Ночью Анатоль спал дурно. Ему все время снились какие-то обрывки сна, в одном из которых к нему пришла гадалка. «Помни», — шептала глухо она. «Помни, она твоя судьба, но от тебя зависит исход. Лишь от тебя».

Посему немудрено, что поутру Воронин встал в дурном настроении, и как он не пытался привести себя в подобающее предстоящему торжеству настроение, так и не смог. Какое странное предчувствие сдавило ему грудь. Словно что-то нехорошее должно было случиться, а сейчас просто витало над ним в воздухе, выжидая нужного момента.

Это привело его в какое-то волнение. Им полностью овладела странная нервозность, словно какой-то кисейной барышней. Что происходит, спрашивал она сам себя, но ответа так и не находил, как и не пытался.

Анатоль взглянул краем глаза на часы, стоявшие на каминной полке. У него оставалось совсем немного времени, чтобы полностью одеться и выехать в Аничков дворец. Там его ждет императорская чета, чтобы как посаженные родители с иконой благословить его на вступление в брак (императрица пожелала разделить с мужем эти обязанности).

Вернулся в спальню Федор с парадным мундиром в руках. Он в последний раз проверил, хорошо ли почищена ткань, блестят ли пуговицы, и разложил его на постели. Потом подошел к барину и стал помогать ему заканчивать туалет.

— Мандражируете, барин? — улыбаясь, спросил он Анатоля. — Руки вона дрожат немного. Оно и понятно — день-то сегодня какой! Жаль вот только, что ваши папенька и маменька не с вами в сию пору. Но они точно смотрят на нас с небес и радуются за вас.

Анатоль рассеяно кивнул ему. Мысленно он уже давно был там, в церкви Аничкового дворца.

— А что, барин? Скоро в деревню поедем? — вдруг спросил Федор, расправив на спине барина складки батиста, чтобы мундир сел ладно.

— В деревню? — переспросил Анатоль. — Поедем, конечно.

— То и ладно. Барышне-то вашей надо в деревню. Воздух там свежий, овощи-фрукты не рыношные, со своего сада — огорода. Все доносить лучше там. А то тут в Петербруге все чахоточные какие-то родятся…

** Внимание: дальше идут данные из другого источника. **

(** What a result of the weather query is made of. *)
Lemma compute_weather_risk_query_Ok E t out :
  compute_weather_risk_query E t = Ok out ->
  exists aggs ordered,
    aggs = map (weather_agg (cell t "Severity"))
               (grouped E (fun r => [cell t "State" r; cell t "Weather_Condition" r])
                        (filter (weather_row t) (rows t)))
    /\ Permutation aggs ordered
    /\ StronglySorted (le_of window_order) ordered
    /\ Permutation (row_numbers aggs [] ordered) out.
Proof.
  unfold compute_weather_risk_query.
  destruct (column t "State") as [state|] eqn:Hstate; [|discriminate].
  destruct (column t "Weather_Condition") as [weather|] eqn:Hw; [|discriminate].
  destruct (column t "Severity") as [sev|] eqn:Hsev; [|discriminate].
  apply column_is_cell in Hstate, Hw, Hsev. subst state weather sev.
  cbn [bind].
  pass_guards. intros H. inversion H; clear H.
  eexists. eexists. split; [reflexivity|]. split; [|split].
  - etransitivity; [apply Permutation_sym, emit_perm|apply sort_by_perm].
  - apply sort_by_strongly_sorted; [apply window_order_total|apply window_order_trans].
  - etransitivity; [apply Permutation_sym, emit_perm|apply sort_by_perm].
Qed.

Lemma state_group_kept t s :
  state_group t s
  = filter (fun r => same_value (cell t "State" r) s) (filter (weather_row t) (rows t)).
Proof. unfold state_group. now rewrite filter_filter_and. Qed.

Lemma weather_group_kept t s wx :
  weather_group t s wx
  = filter (fun r => same_key Key_eq_dec
                       [cell t "State" r; cell t "Weather_Condition" r] [s; wx])
           (filter (weather_row t) (rows t)).
Proof. unfold weather_group. now rewrite filter_filter_and. Qed.

Lemma sum_Q_shares (T : Z) (cs : list Z) :
  (sum_Q (map (fun c => inject_Z (c * 100) / inject_Z T) cs)
   == inject_Z (sum_Z cs * 100) / inject_Z T)%Q.
Proof.
  induction cs as [|c cs IH]; cbn [map sum_Q sum_Z fold_right].
  - unfold Qdiv. now rewrite Qmult_0_l.
  - fold (sum_Q (map (fun c => inject_Z (c * 100) / inject_Z T)%Q cs)).
    fold (sum_Z cs). rewrite IH.
    rewrite Z.mul_add_distr_r, inject_Z_plus. unfold Qdiv. ring.
Qed.

Lemma share_of_total (T : Z) : 0 < T -> (inject_Z (T * 100) / inject_Z T == 100)%Q.
Proof.
  intros H. rewrite inject_Z_mult. change (inject_Z 100) with 100%Q. field.
  intros E. unfold Qeq in E. simpl in E. lia.
Qed.

Lemma sum_Q_perm l l' : Permutation l l' -> (sum_Q l == sum_Q l')%Q.
Proof.
  induction 1 as [|x l l' _ IH|x y l|l l' l'' _ IH1 _ IH2]; cbn [sum_Q fold_right].
  - reflexivity.
  - fold (sum_Q l). fold (sum_Q l'). now rewrite IH.
  - fold (sum_Q l). ring.
  - etransitivity; eassumption.
Qed.

(** C3.  In a result of [compute_weather_risk]: each row counts the kept
    rows of its state and weather condition (kept: state and weather
    neither NULL nor empty, severity not NULL), no pair of state and
    weather condition occurs twice, and [state_percentage] is the row's
    count times 100 over the number of kept rows of its state.  For every
    state, the state has as many rows as its kept rows have distinct
    weather conditions; their [weather_rank]s are a permutation of 1..k for
    that number k; the row ranked 1 has the largest count of the state; and
    the percentages of a state that occurs add up to 100 (exactly, the
    percentages being kept as rationals). *)
Theorem weather_risk_ranks (E : Engine) (t : Table) (out : list WeatherRow) :
  compute_weather_risk_query E t = Ok out ->
  (forall r, In r out ->
     w_count r = count_star (weather_group t (w_state r) (w_weather r))
     /\ 0 < w_count r
     /\ state_percentage r
        = (inject_Z (w_count r * 100)
           / inject_Z (count_star (state_group t (w_state r))))%Q)
  /\ NoDup (map (fun r => [w_state r; w_weather r]) out)
  /\ (forall s,
        Z.of_nat (List.length (of_state s out))
        = count_distinct (map (cell t "Weather_Condition") (state_group t s))
        /\ Permutation (map weather_rank (of_state s out))
                       (map Z.of_nat (seq 1 (List.length (of_state s out))))
        /\ (forall r r', In r (of_state s out) -> In r' (of_state s out) ->
                         weather_rank r = 1 -> w_count r' <= w_count r)
        /\ (of_state s out <> [] ->
            (sum_Q (map state_percentage (of_state s out)) == 100)%Q)).
Proof.
  intros H. apply compute_weather_risk_query_Ok in H.
  destruct H as (aggs & ordered & Haggs & Hord & Hsorted & Hout).
  set (kept := filter (weather_row t) (rows t)) in *.
  set (state := cell t "State") in *.
  set (weather := cell t "Weather_Condition") in *.
  set (sev := cell t "Severity") in *.
  (* a row of the result, traced back to its group and to a kept row *)
  assert (Hrow : forall r, In r out ->
            exists x, In x kept /\ w_state r = state x /\ w_weather r = weather x
              /\ w_count r = count_star (weather_group t (state x) (weather x))
              /\ state_percentage r
                 = (inject_Z (w_count r * 100)
                    / inject_Z (count_star (state_group t (state x))))%Q).
  { intros r Hr. apply (Permutation_in _ (Permutation_sym Hout)) in Hr.
    destruct (row_numbers_In _ _ _ _ Hr) as (a & Ha & Hs & Hw & Hc & Hp).
    apply (Permutation_in _ (Permutation_sym Hord)) in Ha. rewrite Haggs in Ha.
    destruct (aggs_In E state weather sev kept a Ha) as (x & Hx & Hsx & Hwx & Hcx).
    exists x. rewrite Hs, Hw, Hc, Hp, Hsx, Hwx, Hcx.
    rewrite weather_group_kept, state_group_kept.
    repeat split; try assumption; try reflexivity.
    rewrite Haggs, (grouped_state_total E state weather sev kept). reflexivity. }
  split; [|split].
  - intros r Hr. destruct (Hrow r Hr) as (x & Hx & -> & -> & Hc & Hp).
    split; [assumption|]. split; [|assumption].
    rewrite Hc. apply (count_star_pos _ x). rewrite weather_group_kept.
    apply filter_In. split; [assumption|]. apply same_key_refl.
  - eapply Permutation_NoDup; [apply Permutation_map; exact Hout|].
    rewrite row_numbers_keys.
    eapply Permutation_NoDup; [apply Permutation_map; exact Hord|].
    rewrite Haggs. apply aggs_keys_NoDup.
  - intros s.
    assert (Hs_out : Permutation (of_state s (row_numbers aggs [] ordered)) (of_state s out))
      by (apply filter_perm; exact Hout).
    assert (Hs_ord : Permutation (filter (fun a => same_value (wa_state a) s) aggs)
                                 (filter (fun a => same_value (wa_state a) s) ordered))
      by (apply filter_perm; exact Hord).
    assert (Hlen : List.length (of_state s out)
                   = List.length (filter (fun a => same_value (wa_state a) s) ordered)).
    { rewrite <- (Permutation_length Hs_out).
      rewrite <- (length_map w_count). unfold of_state.
      now rewrite row_numbers_counts, length_map. }
    assert (Hsum : sum_Z (map w_count (of_state s out)) = count_star (state_group t s)).
    { rewrite <- (sum_Z_perm _ _ (Permutation_map w_count Hs_out)). unfold of_state.
      rewrite row_numbers_counts.
      rewrite <- (sum_Z_perm _ _ (Permutation_map wa_count Hs_ord)).
      fold (state_total aggs s).
      rewrite Haggs, (grouped_state_total E state weather sev kept), state_group_kept.
      reflexivity. }
    split; [|split; [|split]].
    + rewrite Hlen, <- (Permutation_length Hs_ord), Haggs.
      rewrite (grouped_state_size E state weather sev kept).
      unfold count_distinct, count_star. rewrite state_group_kept. fold kept. fold state.
      f_equal. f_equal. f_equal. symmetry. apply filter_all.
      intros w Hw. apply in_map_iff in Hw. destruct Hw as (x & <- & Hx).
      apply filter_In in Hx. destruct Hx as (Hx & _). unfold kept in Hx.
      apply filter_In in Hx. destruct Hx as (_ & Hx).
      unfold weather_row, weather_where in Hx.
      apply andb_prop in Hx. destruct Hx as (Hx & _).
      apply andb_prop in Hx. destruct Hx as (_ & Hx).
      apply andb_prop in Hx. now destruct Hx as (Hx & _).
    + etransitivity; [apply Permutation_map, Permutation_sym, Hs_out|].
      unfold of_state at 1. rewrite row_numbers_ranks. cbn [filter List.length].
      rewrite Hlen. reflexivity.
    + intros r r' Hr Hr' Hrank.
      apply (Permutation_in _ (Permutation_sym Hs_out)) in Hr, Hr'.
      unfold of_state in Hr, Hr'. apply filter_In in Hr, Hr'.
      destruct Hr as (Hr & Hrs), Hr' as (Hr' & Hrs').
      apply same_value_true in Hrs, Hrs'.
      apply (row_numbers_first aggs [] ordered r r' Hsorted Hr Hr').
      * congruence.
      * rewrite Hrank. reflexivity.
    + intros Hne.
      assert (Hpos : 0 < count_star (state_group t s)).
      { destruct (of_state s out) as [|r rs] eqn:Hrs; [contradiction|].
        assert (Hr : In r (of_state s out)) by (rewrite Hrs; now left).
        unfold of_state in Hr. apply filter_In in Hr. destruct Hr as (Hr & Hs).
        apply same_value_true in Hs.
        destruct (Hrow r Hr) as (x & Hx & Hsx & _).
        apply (count_star_pos _ x). rewrite state_group_kept.
        apply filter_In. split; [assumption|]. apply same_value_true. fold state.
        congruence. }
      assert (Hmap : map state_percentage (of_state s out)
                     = map (fun c => inject_Z (c * 100)
                                     / inject_Z (count_star (state_group t s)))%Q
                           (map w_count (of_state s out))).
      { rewrite map_map. apply map_ext_in. intros r Hr.
        unfold of_state in Hr. apply filter_In in Hr. destruct Hr as (Hr & Hs).
        apply same_value_true in Hs.
        destruct (Hrow r Hr) as (x & _ & Hsx & _ & _ & ->). congruence. }
      rewrite Hmap, sum_Q_shares, Hsum. now apply share_of_total.
Qed.

Lemma weather_risk_ranks_witness :
  Permutation (map weather_rank (of_state (VStr "CA") Scenario.mixed_weather))
              (map Z.of_nat (seq 1 3))
  /\ (sum_Q (map state_percentage (of_state (VStr "CA") Scenario.mixed_weather)) == 100)%Q.
Proof.
  destruct (weather_risk_ranks fifo Scenario.mixed Scenario.mixed_weather)
    as (_ & _ & H); [vm_compute; reflexivity|].
  destruct (H (VStr "CA")) as (_ & Hp & _ & Hs).
  split; [exact Hp|]. apply Hs. discriminate.
Defined.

Федор еще что-то говорил и говорил, помогая барину облачиться в мундир и застегивая крючки, но Анатоль уже не слышал его. Две последние фразы словно резанули его разум. Сначала он не понял их смысл, а когда все-таки осознал его, то сначала замер на месте, будто парализованный, а затем резко размахнулся и ударил Федора по лицу со всей силой, со всей яростью, что забурлила в нем при этих словах. Тот не удержался на ногах от такого удара и повалился на спину. Анатоль тут же бросился к нему и схватил того за грудки, притянул к себе.

— Откуда знаешь?!

— Так Дуняша рассказала давеча, — быстро заговорил Федор. — Вот, говорит, из-за чего свадьбу-то торопят — в тягости-то барышня.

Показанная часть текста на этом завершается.